• Problem to solve
Locate the word "Done" in the material, then show every line that holds it.

• Input material
(* ===== verification/_CoqProject ===== *)
-Q . S2P
Prelude.v
Code.v
Base64.v
Base64Spec.v
RefCount.v
Heap.v
PacketBuf.v
PacketSpec.v
PacketStore.v
ZObject.v
CLib.v
CharSet.v
Misc.v
Dump.v
UrlParse.v
StreamApi.v
StreamLine.v
StreamBuf.v
Stream.v
StreamStack.v
StreamClose.v
StreamIO.v
StreamCtl.v
Blob.v
BlobSpec.v
StreamBlob.v
StreamTee.v
StreamFd.v
Zlib.v
CodeGzip.v
StreamGzip.v
StreamGzipSpec.v
SockAddr.v
Socket.v
Registry.v
Log.v
Source.v
Connect.v
Listen.v
Random.v
MemTrace.v
MemTraceTable.v
MemTraceSpec.v
Crypt.v
Thread.v
ThreadSpec.v
Process.v
ProcessSpec.v
Supervise.v
SuperviseSpec.v
Ssl.v
SslSpec.v
StreamSsl.v
StreamSslSpec.v
Poll.v
LogSend.v
Io.v
(** What a derived class promises: its objects represent a state of the machine
    together with the results that have not been read. *)
Class CodeLaws (C : Type) `{CodeMethods C} (M : Machine) := {
  code_rep : C → m_state M → list Z → Prop;
  transform_law c a out bs ok c' :
    code_rep c a out → bytes bs → z_code_transform c bs = Done (ok, c') →
    ∃ o a', m_run M a bs = (ok, o, a') ∧ code_rep c' a' (out ++ o);
  finish_law c a out ok c' :
    code_rep c a out → z_code_finish c = Done (ok, c') →
    ok = (m_end M a).1 ∧ code_rep c' (m_init M) (out ++ (m_end M a).2);
  read_law c a out n to c' :
    code_rep c a out → 0 ≤ n → code_read c n = Done (to, c') →
    to = take (Z.to_nat n) out ∧ code_rep c' a (drop (Z.to_nat n) out)
}.

(** *** A client of the interface: feeding and reading in any order *)

Inductive command : Type := Feed (bs : list Z) | Read (n : Z).

Definition fed (cs : list command) : list Z :=
  cs ≫= λ c, match c with Feed bs => bs | Read _ => [] end.

Definition command_ok (k : command) : Prop :=
  match k with Feed bs => bytes bs | Read n => 0 ≤ n end.

Lemma fed_bytes cs : Forall command_ok cs → bytes (fed cs).
Proof.
  induction 1 as [|[bs|n] cs Hk _ IH]; [constructor|by apply Forall_app|exact IH].
Qed.

Section client.
Context {C : Type} `{CodeMethods C}.

(** The flag says that every transform returned TRUE so far. *)
Fixpoint session (c : C) (cs : list command) : outcome (bool * list Z * C) :=
  match cs with
  | [] => Done (true, [], c)
  | Feed bs :: cs =>
      r ← z_code_transform c bs;
      r2 ← session r.2 cs;
      Done (r.1 && r2.1.1, r2.1.2, r2.2)
  | Read n :: cs =>
      r ← code_read c n;
      r2 ← session r.2 cs;
      Done (r2.1.1, r.1 ++ r2.1.2, r2.2)
  end.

• Output below
    code_rep c a out → bytes bs → z_code_transform c bs = Done (ok, c') →
    code_rep c a out → z_code_finish c = Done (ok, c') →
    code_rep c a out → 0 ≤ n → code_read c n = Done (to, c') →
  | [] => Done (true, [], c)
      Done (r.1 && r2.1.1, r2.1.2, r2.2)
      Done (r2.1.1, r.1 ++ r2.1.2, r2.2)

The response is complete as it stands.